* **DATA LISTING**:
Lemma goal_options_said options q :
  Forall (fun o => o.1 ∈ goal_options) options → goal_options_loop (said options) q = apply_options options q.
Proof.
  intros Ho. revert q. induction Ho as [|[w v] options Hw _ IH]; intros q; [done|].
  cbn [said flat_map app goal_options_loop fst snd]. apply contains_true in Hw. cbn [fst] in Hw. rewrite Hw.
  unfold apply_options. cbn [try_fold fst snd]. destruct (goal_option w v q) as [q'|e]; [apply IH|done].
Qed.

(** A goal's options are read exactly when they are options with their values, each
    taken in turn, and none is dropped. *)
Theorem goal_request_exact words q :
  parse_goal_request words = Ok q ↔
  ∃ options, words = said options ∧ Forall (fun o => o.1 ∈ goal_options) options ∧
    apply_options options empty_request = Ok q ∧ is_empty (trim (gq_objective q)) = false.
Proof.
  unfold parse_goal_request. split.
  - intros (q' & Hl & Hq)%try_bind_Ok. destruct (is_empty _) eqn:He; [done|]. injection Hq as ->.
    cut (∃ options, words = said options ∧ Forall (fun o => o.1 ∈ goal_options) options ∧ apply_options options empty_request = Ok q).
    { intros (options & ? & ? & ?). by exists options. }
    clear He. revert Hl. generalize empty_request.
    induction words as [|a|a b l IH _] using pairs_ind; intros q0; cbn [goal_options_loop].
    + intros [= ->]. by exists [].
    + by destruct (contains goal_options a).
    + destruct (contains goal_options a) eqn:Ha; [|done]. destruct (goal_option a b q0) as [q1|] eqn:Hg; [|done].
      intros (options & -> & Ho & Hf)%IH. exists ((a, b) :: options). split; [done|]. split; [constructor; [by apply contains_true|done]|].
      unfold apply_options. cbn [try_fold fst snd]. by rewrite Hg.
  - intros (options & -> & Ho & Hf & He). rewrite goal_options_said by done. rewrite Hf. cbn [try_bind]. by rewrite He.
Qed.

* **TASK STATEMENT**: With the string "destruct" as the key, filter the data above and show the lines that match.

* **ANSWER SPACE**:
  unfold apply_options. cbn [try_fold fst snd]. destruct (goal_option w v q) as [q'|e]; [apply IH|done].
  - intros (q' & Hl & Hq)%try_bind_Ok. destruct (is_empty _) eqn:He; [done|]. injection Hq as ->.
    + by destruct (contains goal_options a).
    + destruct (contains goal_options a) eqn:Ha; [|done]. destruct (goal_option a b q0) as [q1|] eqn:Hg; [|done].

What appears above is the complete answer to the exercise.